PROBLEM REQUIREMENTS —
From the first line of the records below through the line containing "en_published := []", copy everything exactly and nothing more.
== ENTRIES SHOWN
Section Handlers.
Context `{PyRandom} `{Constants}.

Definition E (A : Type) : Type := M Engine A.

Definition init (seed : Z) : Engine :=
  {| en_broker := Paper.init seed; en_store := Store.init; en_kill := false; en_paused := false;
     en_evaluated := 0; en_in_flight := false; en_dedup := []; en_locks := []; en_outcomes := [];
     en_published := [] |}.

Definition with_broker (b : PaperBroker) (s : Engine) : Engine :=
  {| en_broker := b; en_store := en_store s; en_kill := en_kill s; en_paused := en_paused s;
     en_evaluated := en_evaluated s; en_in_flight := en_in_flight s; en_dedup := en_dedup s;
     en_locks := en_locks s; en_outcomes := en_outcomes s; en_published := en_published s |}.

Definition with_store (t : InMemoryStore) (s : Engine) : Engine :=
  {| en_broker := en_broker s; en_store := t; en_kill := en_kill s; en_paused := en_paused s;
     en_evaluated := en_evaluated s; en_in_flight := en_in_flight s; en_dedup := en_dedup s;
     en_locks := en_locks s; en_outcomes := en_outcomes s; en_published := en_published s |}.

(** The switches and counters, rewritten together. *)
Definition with_flags (kill paused : bool) (n : Z) (in_flight : bool) (s : Engine) : Engine :=
  {| en_broker := en_broker s; en_store := en_store s; en_kill := kill; en_paused := paused;
     en_evaluated := n; en_in_flight := in_flight; en_dedup := en_dedup s;
     en_locks := en_locks s; en_outcomes := en_outcomes s; en_published := en_published s |}.

(** The keys of orders and locks. *)
Definition with_keys (dedup locks : list string) (s : Engine) : Engine :=
  {| en_broker := en_broker s; en_store := en_store s; en_kill := en_kill s; en_paused := en_paused s;
     en_evaluated := en_evaluated s; en_in_flight := en_in_flight s; en_dedup := dedup;
     en_locks := locks; en_outcomes := en_outcomes s; en_published := en_published s |}.

Definition with_outcomes (l : list float) (s : Engine) : Engine :=
  {| en_broker := en_broker s; en_store := en_store s; en_kill := en_kill s; en_paused := en_paused s;
     en_evaluated := en_evaluated s; en_in_flight := en_in_flight s; en_dedup := en_dedup s;
     en_locks := en_locks s; en_outcomes := l; en_published := en_published s |}.

Definition publish (l : list (string * payload)) (s : Engine) : Engine :=
  {| en_broker := en_broker s; en_store := en_store s; en_kill := en_kill s; en_paused := en_paused s;
     en_evaluated := en_evaluated s; en_in_flight := en_in_flight s; en_dedup := en_dedup s;
     en_locks := en_locks s; en_outcomes := en_outcomes s; en_published := en_published s ++ l |}.

Definition count_decision (s : Engine) : Engine :=
  with_flags (en_kill s) (en_paused s) (en_evaluated s + 1) (en_in_flight s) s.

Definition set_in_flight (f : bool) (s : Engine) : Engine :=
  with_flags (en_kill s) (en_paused s) (en_evaluated s) f s.

Definition remember (key : string) (s : Engine) : Engine :=
  with_keys (key :: en_dedup s) (en_locks s) s.

Definition lock (symbol : string) (s : Engine) : Engine :=
  with_keys (en_dedup s) (symbol :: en_locks s) s.

Definition unlock (symbol : string) (s : Engine) : Engine :=
  with_keys (en_dedup s) (Store.discard symbol (en_locks s)) s.

(** LPUSH, then LTRIM to the newest ten. *)
Definition push_outcome (x : float) (s : Engine) : Engine :=
  with_outcomes (take (Z.to_nat REDIS_RECENT_OUTCOMES_MAXLEN) (x :: en_outcomes s)) s.

Definition on_broker {A} (m : M PaperBroker A) : E A := fun s =>
  let '(r, b) := m (en_broker s) in (r, with_broker b s).

Definition on_store (f : InMemoryStore -> res InMemoryStore) : E unit := fun s =>
  match f (en_store s) with
  | Ok t => (Ok tt, with_store t s)
  | Raise e => (Raise e, s)
  end.

(** [try: m finally: f] *)
Definition finally {A} (m : E A) (f : Engine -> Engine) : E A := fun s =>
  let '(r, s') := m s in (r, f s').

Definition gate_env (v : Env) (symbol : string) (s : Engine) : GateEnv :=
  {| ge_db_available := false; ge_paper_mode := env_paper_mode v;
     ge_symbol_open := env_symbol_open v symbol; ge_macro := env_macro v symbol;
     ge_no_trade_window := env_no_trade_window v; ge_in_flight := en_in_flight s;
     ge_outcomes := en_outcomes s |}.

(** * Recording a fill *)

Definition order_row (c : FillContext) (broker_order_id : string) : payload :=
  [("order_id", VStr (fc_order_id c)); ("strategy_id", VStr (fc_strategy_id c));
   ("symbol", VStr (fc_symbol c)); ("side", VStr (fc_side c)); ("qty", VFloat (fc_qty c));
   ("quantity", VFloat (fc_qty c)); ("price", VFloat (fc_fill_price c));
   ("filled_price", VFloat (fc_fill_price c)); ("status", VStr "filled");
   ("broker_order_id", VStr broker_order_id); ("pnl", pnl_val c);
   ("session_id", VStr (fc_strategy_id c)); ("pnl_percent", VFloat (fc_pnl_percent c));
   ("filled_at", VStr (fc_filled_at c)); ("trace_id", VStr (fc_trace_id c))].

Definition trade_row (c : FillContext) : payload :=
  [("id", VStr (fc_trace_id c)); ("symbol", VStr (fc_symbol c)); ("side", VStr (fc_side c));
   ("qty", VFloat (fc_qty c)); ("entry_price", VFloat (fc_entry_price c)); ("exit_price", exit_price c);
   ("pnl", pnl_val c); ("pnl_percent", VFloat (fc_pnl_percent c));
   ("session_id", VStr (fc_strategy_id c)); ("order_id", VStr (fc_order_id c));
   ("execution_trace_id", VStr (fc_trace_id c)); ("status", VStr "filled");
   ("filled_at", VStr (fc_filled_at c))].

Definition closed_row (c : FillContext) : payload :=
  [("symbol", VStr (fc_symbol c)); ("side", VStr (fc_side c)); ("qty", VFloat (fc_qty c));
   ("entry_price", VFloat (fc_entry_price c)); ("exit_price", VFloat (fc_fill_price c));
   ("pnl", VFloat (fc_realized_pnl c)); ("pnl_percent", VFloat (fc_pnl_percent c));
   ("filled_at", VStr (fc_filled_at c))].

Definition _append_equity_snapshot (filled_at : string) (t : InMemoryStore) : res InMemoryStore :=
  let* p := Store.paired_pnl_payload t in
  let row := [("timestamp", VStr filled_at); ("value", VFloat (Store.pp_total p));
              ("realized_pnl", VFloat (Store.pp_realized p)); ("unrealized_pnl", VFloat (Store.pp_unrealized p));
              ("total_pnl", VFloat (Store.pp_total p))] in
  Ok (set_equity_curve (Store.push_capped 1000 row (st_equity_curve t)) t).

(** The rows of a fill, written before the position is mirrored. *)
Definition record_rows (c : FillContext) (broker_order_id : string) (now : float) (t : InMemoryStore)
  : InMemoryStore :=
  let t := snd (Store.add_order (order_row c broker_order_id) now t) in
  let t := snd (Store.upsert_trade_fill (trade_row c) now t) in
  if fc_is_close c then snd (Store.add_closed_trade (closed_row c) now t) else t.

Definition _record_fill_to_store (v : Env) (c : FillContext) (broker_order_id : string) : E unit :=
  do! on_store (fun t => Ok (record_rows c broker_order_id (env_time v) t)) in
  let! p := gets (fun s => Paper.get_position (fc_symbol c) (en_broker s)) in
  do! on_store (Store.mirror_broker_position (fc_symbol c) p (Some (fc_strategy_id c))) in
  on_store (_append_equity_snapshot (fc_filled_at c)).

(** * Orders *)

(** Kelly sizing; the broker's cash is read only when a fraction is given. *)
Definition _apply_kelly_sizing (data : payload) (d : ParsedDecision) : E float :=
  let! size_pct := lift (float_or_zero (dget_or "size_pct" VNone data)) in
  if fleb size_pct 0.0%F || fleb (pd_price d) 0.0%F then ret (pd_qty d)
  else
    let! cash := on_broker Paper.get_cash in
    lift (kelly_qty data (pd_qty d) (pd_price d) cash).

(** Never sell more than the open position holds. *)
Definition clamp_sell (side : string) (prior : payload) (qty : float) : res float :=
  if sell_side side then
    let* prior_qty := qty_of prior in
    Ok (if fltb 0.0%F prior_qty && fltb prior_qty qty then prior_qty else qty)
  else Ok qty.

(** Never buy past the exposure cap; [None] when there is no room. *)
Definition clamp_buy (c : Settings) (side : string) (prior : payload) (qty : float)
  : res (option float) :=
  if buy_side side then
    let* capped := clamp_buy_to_position_limit (Some prior) qty (max_position c) in
    Ok (if fleb capped 0.0%F then None else Some (if fltb capped qty then capped else qty))
  else Ok (Some qty).

Definition sell_rejected_event (v : Env) (d : ParsedDecision) (qty : float) (key : string) : payload :=
  [("type", VStr "sell_rejected"); ("rejection_reason", VStr "NO_OPEN_POSITION");
   ("symbol", VStr (pd_symbol d)); ("side", VStr (pd_side d)); ("qty", VFloat qty);
   ("order_id", VStr (env_order v)); ("idempotency_key", VStr key); ("trace_id", VStr (pd_trace_id d));
   ("timestamp", VStr (env_now v)); ("source", VStr SOURCE_EXECUTION_ENGINE)].

(** The bookkeeping of a fill. *)
Definition fill_context (v : Env) (data : payload) (d : ParsedDecision) (sc qty fill_price : float)
    (key : string) (prior : payload) : res FillContext :=
  let side := pd_side d in
  let* realized := compute_realized_pnl prior side qty fill_price in
  let* entry := entry_or prior fill_price in
  let* is_close := is_round_trip_close prior side in
  let* pct := compute_pnl_percent prior qty entry realized in
  let* cost := float_or_zero (dget_or "decision_cost_usd" VNone data) in
  Ok {| fc_order_id := env_order v; fc_strategy_id := pd_strategy_id d; fc_symbol := pd_symbol d;
        fc_side := side; fc_qty := qty; fc_price := pd_price d; fc_fill_price := fill_price;
        fc_entry_price := entry; fc_signal_confidence := sc;
        fc_pnl_value := if is_close then Some realized else None; fc_pnl_percent := pct;
        fc_realized_pnl := realized; fc_is_close := is_close; fc_idempotency_key := key;
        fc_trace_id := pd_trace_id d; fc_vwap_plan := _build_vwap_plan qty;
        fc_filled_at := env_now v;
        fc_model_used := Fmt.str (first_truthy ["model_used"] data (VStr ""));
        fc_primary_edge := Fmt.str (first_truthy ["primary_edge"] data (VStr ""));
        fc_decision_cost_usd := cost |}.

(** The order at the broker and its records. *)
Definition fill_order (v : Env) (data : payload) (d : ParsedDecision) (sc qty : float) (key : string)
    (prior : payload) : E Outcome :=
  do! modify (set_in_flight true) in
  let! order := on_broker (Paper.place_order (pd_symbol d) (pd_side d) qty (pd_price d)
                             (env_now v) (env_broker_order v)) in
  let! fill_price := lift (let* x := dindex "fill_price" order in py_float x) in
  let! c := lift (fill_context v data d sc qty fill_price key prior) in
  let! oid := lift (dindex "broker_order_id" order) in
  do! _record_fill_to_store v c (Fmt.str oid) in
  let '(m1, m2, m3) := env_msgs v in
  do! modify (publish (fill_events c m1 m2 m3 (env_now v))) in
  do! modify (fun s => if feqb (fc_realized_pnl c) 0.0%F then s else push_outcome (fc_realized_pnl c) s) in
  do! modify (set_in_flight false) in
  ret (Filled c).

(** What happens under the symbol's lock. *)
Definition execute_locked (v : Env) (data : payload) (d : ParsedDecision) (sc qty : float) (key : string)
  : E Outcome :=
  let! prior := gets (fun s => Paper.get_position (pd_symbol d) (en_broker s)) in
  let! rejected := lift (reject_unmatched_sell (pd_side d) prior) in
  if rejected then
    do! on_store (fun t => Ok (snd (Store.reject_sell_no_position (pd_symbol d) (pd_trace_id d)
                                      (env_order v) "NO_OPEN_POSITION" (env_time v) t))) in
    do! modify (publish [(STREAM_SELL_REJECTED, sell_rejected_event v d qty key)]) in
    ret SellRejected
  else
    let! qty := lift (clamp_sell (pd_side d) prior qty) in
    let! capped := lift (clamp_buy (env_settings v) (pd_side d) prior qty) in
    match capped with
    | None => ret BuyRejected
    | Some qty => fill_order v data d sc qty key prior
    end.

(** Deduplication and locking of an accepted decision. *)
Definition submit (v : Env) (data : payload) (d : ParsedDecision) (sc qty : float) : E Outcome :=
  let! key := lift (env_key v d data) in
  let! seen := gets (fun s => one_of key (en_dedup s)) in
  if seen then ret Duplicate
  else
    do! modify (remember key) in
    let! busy := gets (fun s => one_of (pd_symbol d) (en_locks s)) in
    if busy then raise RuntimeError
    else
      do! modify (lock (pd_symbol d)) in
      finally (execute_locked v data d sc qty key) (unlock (pd_symbol d)).

(** Scores and gates of a valid decision, then its size. *)
Definition gate_decision (v : Env) (data : payload) (d : ParsedDecision) : E Outcome :=
  let! (sc, rs) := lift (extract_decision_scores data) in
  let! atr := lift (atr_ratio data) in
  let! pct := lift (pct_move data) in
  let! e := gets (gate_env v (pd_symbol d)) in
  match _evaluate_pre_execution_gates (pd_side d) sc rs atr pct e with
  | Some why => ret (Ignored why)
  | None =>
      let! qty := _apply_kelly_sizing data d in
      submit v data d sc qty
  end.

Definition _process_in_memory (v : Env) (data : payload) : E Outcome :=
  let! parsed := lift (parse_decision_fields data (env_strategy v) (env_trace v)) in
  match parsed with
  | inr error => ret (Ignored error)
  | inl d =>
      let! position := gets (fun s => Paper.get_position (pd_symbol d) (en_broker s)) in
      let! blocked := lift (_is_fallback_blocked (env_settings v) (env_paper_mode v) d data position) in
      if blocked then ret (Ignored "blocked:fallback_trade")
      else gate_decision v data d
  end.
====
RESPONSE BOX —
Section Handlers.
Context `{PyRandom} `{Constants}.

Definition E (A : Type) : Type := M Engine A.

Definition init (seed : Z) : Engine :=
  {| en_broker := Paper.init seed; en_store := Store.init; en_kill := false; en_paused := false;
     en_evaluated := 0; en_in_flight := false; en_dedup := []; en_locks := []; en_outcomes := [];
     en_published := [] |}.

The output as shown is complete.